Atajate is a Spanish municipality in the province of Malaga, Andalusia, located east of the province in the Genal Valley, being one of the towns that make up the region of the Serrania de Ronda.
Remains of polished stone pieces (Piedras de rayo), axes (Neolithic), presence of bronze (Chalcolithic) in the Sima de los Tajos. Remains of a Roman road (Lacipo-Arunda route) and coins. Visigoth remains: burial site at Montecillo. Other Muslim remains in Puerto de Jimera, El Llano and Huerta Nueva. Remains of the uninhabited village of Audalázar, now in the municipality of Alpandeire. In 1496 it belongs to the Lordship of Ronda (Prince D. Juan). Royal Lands. In 1499 it belongs to the Crown of Castile-Aragon. In 1505 creation of the parish in Atajate.
In the 19th century construction of the Church of San José. Before 10 March 1810 the old church was sacked by the French. It was never restored. In 1820 creation of the judicial districts, Atajate becomes part of Gaucín. In 1932 construction of the Ronda-Atajate road, C-341, now the A-369. In 1941 the Atajate-Gaucín section of the Atajate-Gaucín road is built. In terms of wine, Atajate had a Golden Age of Wine Atajate was a great reference point in the province and beyond, we are talking about a time when this village was economically sustained by the good production of its vineyards and its products.

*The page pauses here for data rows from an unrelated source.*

(** [sched]: the checks, then the switch.  Interrupts are off whenever a lock
    is held ([spinlock_intr_off]), so the check of [intr_get] is the second one. *)
Definition sched : K unit :=
  i <- myproc ;;
  L <- gets held ;;
  if negb (bool_decide (ProcLock i ∈ L)) then panic "sched p->lock"
  else
    n <- gets lock_depth ;;
    if negb (n =? 1) then panic "sched locks"
    else
      p <- getp i ;;
      if decide (p_state p = RUNNING) then panic "sched RUNNING"
      else swtch.

Definition close_files (i : nat) : K unit :=
  loop (S NOFILE) (fun fd =>
    if (fd <? NOFILE)%nat then
      p <- getp i ;;
      match p_ofile p !! fd with
      | None => crash
      | Some f =>
          (if negb (f =? 0)
           then fileclose f >>> setp i (fun p => set_ofile (<[fd := 0]> (p_ofile p)) p)
           else ret tt) >>>
          ret (inl (S fd))
      end
    else ret (inr tt)) 0%nat.

Definition kexit {A} (status : Z) : K A :=
  i <- myproc ;;
  init <- gets k_initproc ;;
  if decide (Some i = init) then panic "init exiting"
  else
    close_files i >>>
    begin_op >>>
    p <- getp i ;;
    iput (p_cwd p) >>>
    end_op >>>
    setp i (set_cwd 0) >>>
    lock_acquire WaitLock >>>
    reparent i >>>
    p <- getp i ;;
    wakeup (proc_chan (p_parent p)) >>>
    lock_acquire (ProcLock i) >>>
    setp i (fun p => set_state ZOMBIE (set_xstate status p)) >>>
    lock_release WaitLock >>>
    sched >>>
    panic "zombie exit".

Definition killed (i : nat) : K Z :=
  lock_acquire (ProcLock i) >>>
  p <- getp i ;;
  lock_release (ProcLock i) >>>
  ret (p_killed p).

Definition setkilled (i : nat) : K unit :=
  lock_acquire (ProcLock i) >>>
  setp i (set_killed 1) >>>
  lock_release (ProcLock i).

Definition sleep (chan : channel) (lk : lockid) : K unit :=
  i <- myproc ;;
  lock_acquire (ProcLock i) >>>
  lock_release lk >>>
  setp i (fun p => set_state SLEEPING (set_chan chan p)) >>>
  sched >>>
  setp i (set_chan NoChan) >>>
  lock_release (ProcLock i) >>>
  lock_acquire lk.

Definition yield : K unit :=
  i <- myproc ;;
  lock_acquire (ProcLock i) >>>
  setp i (set_state RUNNABLE) >>>
  sched >>>
  lock_release (ProcLock i).

(** The bytes of a 32-bit integer in memory. *)
Definition bytes32 (v : Z) : list Z :=
  [u8 v; u8 (u32 v / 2 ^ 8); u8 (u32 v / 2 ^ 16); u8 (u32 v / 2 ^ 24)].

(** A pass of [kwait] over the table, with [wait_lock] held: [inl rc] is a
    return, [inr havekids] the end of the loop. *)
Definition kwait_scan (i : nat) (addr : Z) : K (Z + bool) :=
  loop (S NPROC) (fun x =>
    let '(j, havekids) := x in
    if (j <? NPROC)%nat then
      pp <- getp j ;;
      if decide (p_parent pp = Some i) then
        lock_acquire (ProcLock j) >>>
        pp <- getp j ;;
        if decide (p_state pp = ZOMBIE) then
          let pid := p_pid pp in
          p <- getp i ;;
          rc <- (if negb (addr =? 0)
                 then on_m (copyout (pview p) (p_pagetable p) addr (bytes32 (p_xstate pp)))
                 else ret 0) ;;
          if negb (addr =? 0) && (rc <? 0) then
            lock_release (ProcLock j) >>> lock_release WaitLock >>> ret (inr (inl (-1)))
          else
            freeproc j >>>
            lock_release (ProcLock j) >>>
            lock_release WaitLock >>>
            ret (inr (inl pid))
        else lock_release (ProcLock j) >>> ret (inl (S j, true))
      else ret (inl (S j, havekids))
    else ret (inr (inr havekids))) (0%nat, false).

We are all aware of our excellent production of must, totally natural, but even less known is the period of splendour that the municipality enjoyed in its day. There were more than thirty wine presses, according to the locals, but most of them are no longer active. These places have an area for treading the grapes and a press to obtain all the juice from the grapes. In addition, these places are often used as wine cellars, where the must is usually stored in large demijohns or barrels and, in the past, even in jars.
It has come down to us that these wine presses also housed stills, which were used to produce Aguardiente, the driving force behind the economy of the municipality for many families. It was traded at provincial and interprovincial level. It is remembered and commented by the elders of the village, “the smell of Matalahúva" that the stills gave off, in the process of distillation, through the streets of the village. But this is part of a past with a great richness, which we do not know if it will ever be repeated: the production of aguardiente in Atajate. However, this boom in the municipality was tarnished at the end of the 19th century, specifically in 1877. Atajate suffered an epidemic of phylloxera which devastated the vineyards, causing desolation in the village.